As explained in the Dukkhakkhandha Sutta (of the Majjhima Nikāya) one should dwell upon the fact that sensual objects are more of worry and lamentation than of enjoyment and so on; upon suffering from contact with heat, cold, gadflies, mosquitoes, flies, wind, sun, reptiles, fleas, insects, etc., while in quest of sense objects, as motivated by sensedesires; upon pain and distress when one’s laborious quest for sense objects ends up fruitless; upon worry and anxiety for their security against the five enemies after they have been acquired; upon great suffering caused by terrible wars waged through desire for sense objects; upon the thirty-two kinds of severe punishment (kamma-kāraṇa) meted out in this life to those who have committed crimes through sense-desires; upon terrible suffering in the life beyond in the four realms of miserable existences.

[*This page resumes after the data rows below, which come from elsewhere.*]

(* ===== verification/VmmCopy.v ===== *)
(** * Copies between kernel buffers and user memory. *)

From S2P Require Import Prelude Bits Ram Frames Vmm PageTable VmmSpec VmmUser.

(** The bytes a user-space program would read at [va], [va + 1], ... *)
Definition user_bytes (r : ram) (root va n : Z) : list Z :=
  (λ i, default 0 (rd8 r <$> translate r root (va + i))) <$> seqZ 0 n.

Lemma user_bytes_app r root va n m : 0 ≤ n → 0 ≤ m →
  user_bytes r root va (n + m) = user_bytes r root va n ++ user_bytes r root (va + n) m.
Proof.
  intros Hn Hm. unfold user_bytes. rewrite seqZ_app, fmap_app by done. f_equal.
  rewrite (Z.add_comm 0 n). change (n + 0) with (n + 0).
  rewrite <-(fmap_add_seqZ n 0 m), <-list_fmap_compose. apply list_fmap_ext.
  intros ? i _. simpl. by rewrite Z.add_assoc.
Qed.

(** Inside one page the translation is an offset. *)
Lemma translate_offset r root va i :
  0 ≤ va → va + i < 2 ^ 64 → 0 ≤ i → va `mod` 4096 + i < 4096 →
  translate r root (va + i) = (λ p, p + i) <$> translate r root va.
Proof.
  intros H0 H1 Hi Hm. unfold translate.
  pose proof (Z.mod_pos_bound va 4096 ltac:(lia)).
  assert (Hd : (va + i) / 4096 = va / 4096 ∧ (va + i) `mod` 4096 = va `mod` 4096 + i).
  { pose proof (Z.div_mod va 4096 ltac:(lia)).
    replace (va + i) with (va `mod` 4096 + i + va / 4096 * 4096) by lia.
    rewrite Z.div_add, Z.mod_add by done.
    by rewrite Z.div_small, Z.mod_small by lia. }
  destruct Hd as [Hd Hmod]. rewrite (leaf_path r root (va + i) va).
  - destruct (leaf r root va) as [e|]; simpl; [|done]. f_equal. lia.
  - rewrite <-(page_of_path (va + i)), <-(page_of_path va).
    by rewrite !page_of_eq, Hd by lia.
Qed.

Lemma chunk_bounds va n : 0 ≤ va → 0 < n →
  0 < chunk_size va n ≤ n ∧ va `mod` 4096 + chunk_size va n ≤ 4096.
Proof.
  intros Hva Hn. unfold chunk_size, VMM_PAGE_SIZE. rewrite offset_mod.
  pose proof (Z.mod_pos_bound va 4096 ltac:(lia)).
  destruct (Z.ltb_spec n (4096 - va `mod` 4096)); lia.
Qed.

Lemma user_bytes_chunk r root va n p :
  0 ≤ va → va + n < 2 ^ 64 → va `mod` 4096 + n ≤ 4096 →
  translate r root va = Some p → user_bytes r root va n = rd_bytes r p n.
Proof.
  intros H0 H1 Hm Ht. unfold user_bytes, rd_bytes. apply list_fmap_ext.
  intros ? i Hi%list_elem_of_lookup_2%elem_of_seqZ.
  rewrite translate_offset by lia. by rewrite Ht.
Qed.

Section copy.
Context {S : Type} `{FrameAllocLaws S}.
Implicit Types s : vmm S.

Definition mapped s (root va n : Z) : Prop :=
  ∀ i, va ≤ i < va + n → is_Some (leaf (ram_of s) root i).

Lemma mapped_translate s root va n : 0 < n → mapped s root va n →
  ∃ p, translate (ram_of s) root va = Some p.
Proof.
  intros Hn Hm. destruct (Hm va) as [e He]; [lia|]. unfold translate. rewrite He. by eexists.
Qed.

Lemma copy_in_run s space root : space_root s space root →
  ∀ fuel src n dst, 0 ≤ src → src + n < 2 ^ 64 → n ≤ Z.of_nat fuel → 0 ≤ n →
  mapped s root src n →
  copy_in fuel (Some space) src n dst s =
    Done (Some (dst ++ user_bytes (ram_of s) root src n), s).
Proof.
  intros Hs. induction fuel as [|fuel IH]; intros src n dst Hsrc Hlim Hn Hn0 Hm; simpl.
  { replace n with 0 by lia. simpl. unfold user_bytes. simpl. by rewrite app_nil_r. }
  destruct (Z.leb_spec n 0).
  { replace n with 0 by lia. unfold user_bytes. simpl. by rewrite app_nil_r. }
  destruct (mapped_translate s root src n) as [p Hp]; [lia|done|].
  erewrite run_bind by by apply (VmmMap.vmm_virt_to_phys_run s space root).
  rewrite Hp. destruct (chunk_bounds src n) as [Hc Hpage]; [lia..|].
  set (c := chunk_size src n) in *.
  erewrite run_bind by done. rewrite u64_small by lia.
  rewrite IH; [|lia|lia|lia|lia|intros i Hi; apply Hm; lia].
  rewrite <-app_assoc. do 4 f_equal.
  replace n with (c + (n - c)) at 2 by lia. rewrite user_bytes_app by lia. f_equal.
  symmetry. apply user_bytes_chunk; [lia|lia|lia|done].
Qed.

(** ** Writing *)

(** The user frame that holds the byte at [va]. *)
Definition frame_of s (root va : Z) : option Z := entry_phys <$> leaf (ram_of s) root va.

(** Byte writes into user frames: tables and other frames are untouched. *)
Record user_write (space : address_space) (root va n : Z) s s' : Prop := {
  uw_space : user_space s' space root;
  uw_leaf : ∀ vb, leaf (ram_of s') root vb = leaf (ram_of s) root vb;
  uw_alloc : alloc_same s s';
  uw_frames : ∀ q j, page_ok q → idx_ok j →
    (∀ i, va ≤ i < va + n → frame_of s root i ≠ Some q) →
    pt_entry (ram_of s') q j = pt_entry (ram_of s) q j;
  uw_bytes : ∀ p, (∀ i, va ≤ i < va + n → translate (ram_of s) root i ≠ Some p) →
    rd8 (ram_of s') p = rd8 (ram_of s) p;
}.

Lemma user_write_refl space root va s :
  user_space s space root → user_write space root va 0 s s.
Proof. intros Hus. split; try done. apply alloc_same_refl, Hus. Qed.

Lemma frame_of_step space root va n s s' i :
  user_write space root va n s s' → frame_of s' root i = frame_of s root i.
Proof. intros Hw. unfold frame_of. by rewrite (uw_leaf _ _ _ _ _ _ Hw). Qed.

Lemma translate_step space root va n s s' i :
  user_write space root va n s s' →
  translate (ram_of s') root i = translate (ram_of s) root i.
Proof. intros Hw. unfold translate. by rewrite (uw_leaf _ _ _ _ _ _ Hw). Qed.

Lemma user_write_trans space root va n m s s' s'' :
  0 ≤ n → 0 ≤ m →
  user_write space root va n s s' → user_write space root (va + n) m s' s'' →
  user_write space root va (n + m) s s''.
Proof.
  intros Hn Hm H1 H2. split.
  - apply H2.
  - intros vb. by rewrite (uw_leaf _ _ _ _ _ _ H2), (uw_leaf _ _ _ _ _ _ H1).
  - eapply alloc_same_trans; [apply H1|apply H2].
  - intros q j Hq Hj Hi. rewrite (uw_frames _ _ _ _ _ _ H2), (uw_frames _ _ _ _ _ _ H1);
      try done; intros i Hr; rewrite ?(frame_of_step _ _ _ _ _ _ _ H1); apply Hi; lia.
  - intros p Hi. rewrite (uw_bytes _ _ _ _ _ _ H2), (uw_bytes _ _ _ _ _ _ H1);
      try done; intros i Hr; rewrite ?(translate_step _ _ _ _ _ _ _ H1); apply Hi; lia.
Qed.

(** One chunk, inside the page that contains [va]. *)
Lemma user_write_chunk s space root va e (bs : list Z) :
  user_space s space root → 0 ≤ va → va + Z.of_nat (length bs) < 2 ^ 64 →
  leaf (ram_of s) root va = Some e → has e VMM_USER = true → (0 < length bs)%nat →
  va `mod` 4096 + Z.of_nat (length bs) ≤ 4096 →
  let p := entry_phys e + va `mod` 4096 in
  user_write space root va (Z.of_nat (length bs)) s (ram_upd (wr_bytes p bs) s).
Proof.
  intros Hus Hva Hlim He Hu Hlen Hpage p. destruct (us_data _ _ _ Hus va e He Hu) as (Ho&Href&Hnsp).
  set (s' := ram_upd _ s). pose proof (Z.mod_pos_bound va 4096 ltac:(lia)).
  assert (Hram : ram_of s' = wr_bytes p bs (ram_of s)) by apply ram_of_upd.
  assert (Has : alloc_same s s') by apply alloc_same_upd, Hus.
  assert (Hent : ∀ q j, page_ok q → idx_ok j → q ≠ entry_phys e →
    pt_entry (ram_of s') q j = pt_entry (ram_of s) q j).
  { intros q j Hq Hj Hne. rewrite Hram. unfold pt_entry, p.
    apply rd64_wr_bytes_page; [apply entry_phys_ok|done|done|lia|unfold PAGE_SIZE; lia|done]. }
  assert (Hmono : ∀ q, fa_used (frames s) q → fa_used (frames s') q)
    by (intros q; apply (as_used _ _ Has)).
  assert (Hsame : tables_same s s' root).
  { intros t j (pt&Hpt&Ht) Hj. apply Hent; [by eapply (table_at_frame _ root); [apply Hus|]|done|].
    intros ->. destruct Ho as (_&_&Hno). by apply (Hno pt). }
  assert (Hleaf : ∀ vb, leaf (ram_of s') root vb = leaf (ram_of s) root vb)
    by (intros vb; by apply leaf_same).
  assert (Hmod : ∀ i, 0 ≤ i < Z.of_nat (length bs) →
    translate (ram_of s) root (va + i) = Some (p + i)).
  { intros i Hi. rewrite translate_offset by lia. unfold translate. rewrite He. done. }
  split; [split|done|done|..].
  - apply Has.
  - eapply space_ok_same; [done|done|apply Hus].
  - destruct space as [|sp]; [apply (eq_trans (proj1 (as_rest _ _ Has))), (us_root _ _ _ Hus)|].
    destruct (us_root _ _ _ Hus) as [Hp Hso]. split; [|by eapply other_frame_same].
    rewrite <-Hp, <-!rd64_entry0. apply Hent; [apply Hso|unfold idx_ok; lia|congruence].
  - intros vb e' He' Hu'. rewrite Hleaf in He'.
    destruct (us_data _ _ _ Hus vb e' He' Hu') as (Ho'&?&?).
    split; [by eapply other_frame_same|]. by rewrite (as_refs _ _ Has).
  - intros q j Hq Hj Hi. apply Hent; [done|done|]. intros ->. apply (Hi va); [lia|].
    unfold frame_of. by rewrite He.
  - intros x Hx. rewrite Hram, rd8_wr_bytes, decide_False; [done|].
    intros Hr. apply (Hx (va + (x - p))); [lia|]. rewrite Hmod by lia. f_equal. lia.
Qed.

(** The bytes of a chunk are where the translation says. *)
Lemma chunk_bytes s root va p (bs : list Z) i :
  0 ≤ va → va + Z.of_nat (length bs) < 2 ^ 64 →
  translate (ram_of s) root va = Some p → Forall (λ b, 0 ≤ b < 256) bs →
  va `mod` 4096 + Z.of_nat (length bs) ≤ 4096 → 0 ≤ i < Z.of_nat (length bs) →
  ∃ x, translate (ram_of s) root (va + i) = Some x ∧
    rd8 (ram_of (ram_upd (wr_bytes p bs) s)) x = bs !!! Z.to_nat i.
Proof.
  intros Hva Hlim Ht Hb Hpage Hi. exists (p + i). rewrite translate_offset by lia.
  rewrite Ht. split; [done|]. rewrite ram_of_upd, rd8_wr_bytes, decide_True by lia.
  replace (p + i - p) with i by lia. apply u8_small.
  rewrite Forall_lookup_total in Hb. apply Hb. lia.
Qed.

Definition user_mapped s (root : Z) (w : bool) (va n : Z) : Prop :=
  ∀ i, va ≤ i < va + n → user_ok s root w i.

(** No two addresses of the range share a byte of memory. *)
Definition no_alias s (root va n : Z) : Prop :=
  ∀ i j p, va ≤ i < va + n → va ≤ j < va + n →
    translate (ram_of s) root i = Some p → translate (ram_of s) root j = Some p → i = j.

Lemma user_ok_uw space root va n s s' w i :
  user_write space root va n s s' → user_ok s root w i → user_ok s' root w i.
Proof. intros Hw (e&He&?). exists e. by rewrite (uw_leaf _ _ _ _ _ _ Hw). Qed.

(** Later chunks do not overwrite earlier ones. *)
Lemma copied_chunk space root va n m s p (bs : list Z) s' :
  0 ≤ va → 0 ≤ m → va + n + m < 2 ^ 64 →
  translate (ram_of s) root va = Some p → Forall (λ b, 0 ≤ b < 256) bs →
  Z.of_nat (length bs) = n → va `mod` 4096 + n ≤ 4096 →
  no_alias s root va (n + m) →
  user_write space root va n s (ram_upd (wr_bytes p bs) s) →
  user_write space root (va + n) m (ram_upd (wr_bytes p bs) s) s' →
  user_bytes (ram_of s') root va n = bs.
Proof.
  intros Hva Hm Hlim Ht Hb Hn Hpage Hna Hw Hw'. apply list_eq_same_length with (n := length bs).
  - done.
  - unfold user_bytes. rewrite length_fmap, length_seqZ. lia.
  - intros k b b' Hk Hlb Hlb'. unfold user_bytes in Hlb.
    rewrite list_lookup_fmap, lookup_seqZ_lt in Hlb by lia. simpl in Hlb.
    destruct (chunk_bytes s root va p bs (Z.of_nat k)) as (x&Hx&Hv); [lia..|done|done|lia|lia|].
    rewrite (translate_step _ _ _ _ _ _ _ Hw'), (translate_step _ _ _ _ _ _ _ Hw) in Hlb.
    replace (va + (0 + Z.of_nat k)) with (va + Z.of_nat k) in Hlb by lia.
    rewrite Hx in Hlb. simpl in Hlb. injection Hlb as <-.
    rewrite (uw_bytes _ _ _ _ _ _ Hw'), Hv.
    + rewrite Nat2Z.id. by apply list_lookup_total_correct.
    + intros i Hi. rewrite (translate_step _ _ _ _ _ _ _ Hw). intros Hi'.
      enough (va + Z.of_nat k = i) by lia. apply (Hna _ _ x); [lia|lia|done|done].
Qed.

Lemma wp_copy_out space root w : ∀ fuel dst src s,
  user_space s space root → 0 ≤ dst → dst + Z.of_nat (length src) < 2 ^ 64 →
  (length src ≤ fuel)%nat → Forall (λ b, 0 ≤ b < 256) src →
  user_mapped s root w dst (Z.of_nat (length src)) →
  wp (copy_out fuel (Some space) dst src) (λ rc s',
    rc = 0 ∧ user_write space root dst (Z.of_nat (length src)) s s' ∧
    (no_alias s root dst (Z.of_nat (length src)) →
       user_bytes (ram_of s') root dst (Z.of_nat (length src)) = src)) s.
Proof.
  induction fuel as [|fuel IH]; intros dst src s Hus Hdst Hlim Hfuel Hb Hm; simpl.
  { destruct src; simpl in *; [|lia]. apply wp_ret. split; [done|].
    split; [by apply user_write_refl|done]. }
  destruct (Z.leb_spec (Z.of_nat (length src)) 0).
  { destruct src; simpl in *; [|lia]. apply wp_ret. split; [done|].
    split; [by apply user_write_refl|done]. }
  destruct (Hm dst) as (e&He&Hu&_); [lia|].
  set (p := entry_phys e + dst `mod` 4096).
  assert (Ht : translate (ram_of s) root dst = Some p) by (unfold translate; by rewrite He).
  apply wp_bind. eapply wp_of_run; [apply (VmmMap.vmm_virt_to_phys_run s space root), Hus|].
  rewrite Ht. destruct (chunk_bounds dst (Z.of_nat (length src))) as [Hc Hpage]; [lia..|].
  set (c := chunk_size dst (Z.of_nat (length src))) in *.
  set (now := take (Z.to_nat c) src). set (rest := drop (Z.to_nat c) src).
  assert (Hnow : Z.of_nat (length now) = c) by (unfold now; rewrite length_take; lia).
  assert (Hrest : Z.of_nat (length rest) = Z.of_nat (length src) - c)
    by (unfold rest; rewrite length_drop; lia).
  assert (Hsplit : src = now ++ rest) by (unfold now, rest; by rewrite take_drop).
  apply wp_bind, wp_upd_ram. rewrite u64_small by lia.
  assert (Hw : user_write space root dst c s (ram_upd (wr_bytes p now) s)).
  { rewrite <-Hnow. apply user_write_chunk; [done|lia|lia|done|done|lia|lia]. }
  eapply wp_mono.
  { apply IH; [apply Hw|lia|lia|unfold rest; rewrite length_drop; lia| |].
    - by apply Forall_drop.
    - intros i Hi. eapply user_ok_uw; [done|]. apply Hm. lia. }
  intros rc s' (->&Hw'&Hbytes). split; [done|]. rewrite Hrest in *.
  split; [replace (Z.of_nat (length src)) with (c + (Z.of_nat (length src) - c)) at 1 by lia;
    eapply user_write_trans; [lia|lia|done|done]|].
  intros Hna. rewrite Hsplit at 2.
  replace (Z.of_nat (length src)) with (c + (Z.of_nat (length src) - c)) in Hna |- * by lia.
  rewrite user_bytes_app by lia. f_equal.
  - apply (copied_chunk space root dst c (Z.of_nat (length src) - c) s p now);
      [lia|lia|lia|done|by apply Forall_take|done|lia|done|done|done].
  - apply Hbytes. intros i j x Hi Hj. rewrite !(translate_step _ _ _ _ _ _ _ Hw).
    apply Hna; lia.
Qed.
End copy.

(This is the detailed treatment of reflecting on the Perfection of Renunciation.)

4. Detailed Treatment of Reflecting on The Perfection of Wisdom

“Without wisdom, such Perfections as Generosity, etc., cannot become pure; and volition for giving, volition for observing morality, etc., cannot perform their respective functions.” In this manner, one should reflect on the attributes of wisdom.

Without life, this bodily mechanism loses its significance and cannot function properly. Without consciousness, the sense faculties of eye, ear, etc., cannot perform their respective functions of seeing, hearing, etc. Similarly, the faculties of faith, energy, etc., cannot do their respective duties effectively in the absence of wisdom. Therefore, wisdom is the main and chief cause for the fulfilment of Perfections, such as generosity, etc.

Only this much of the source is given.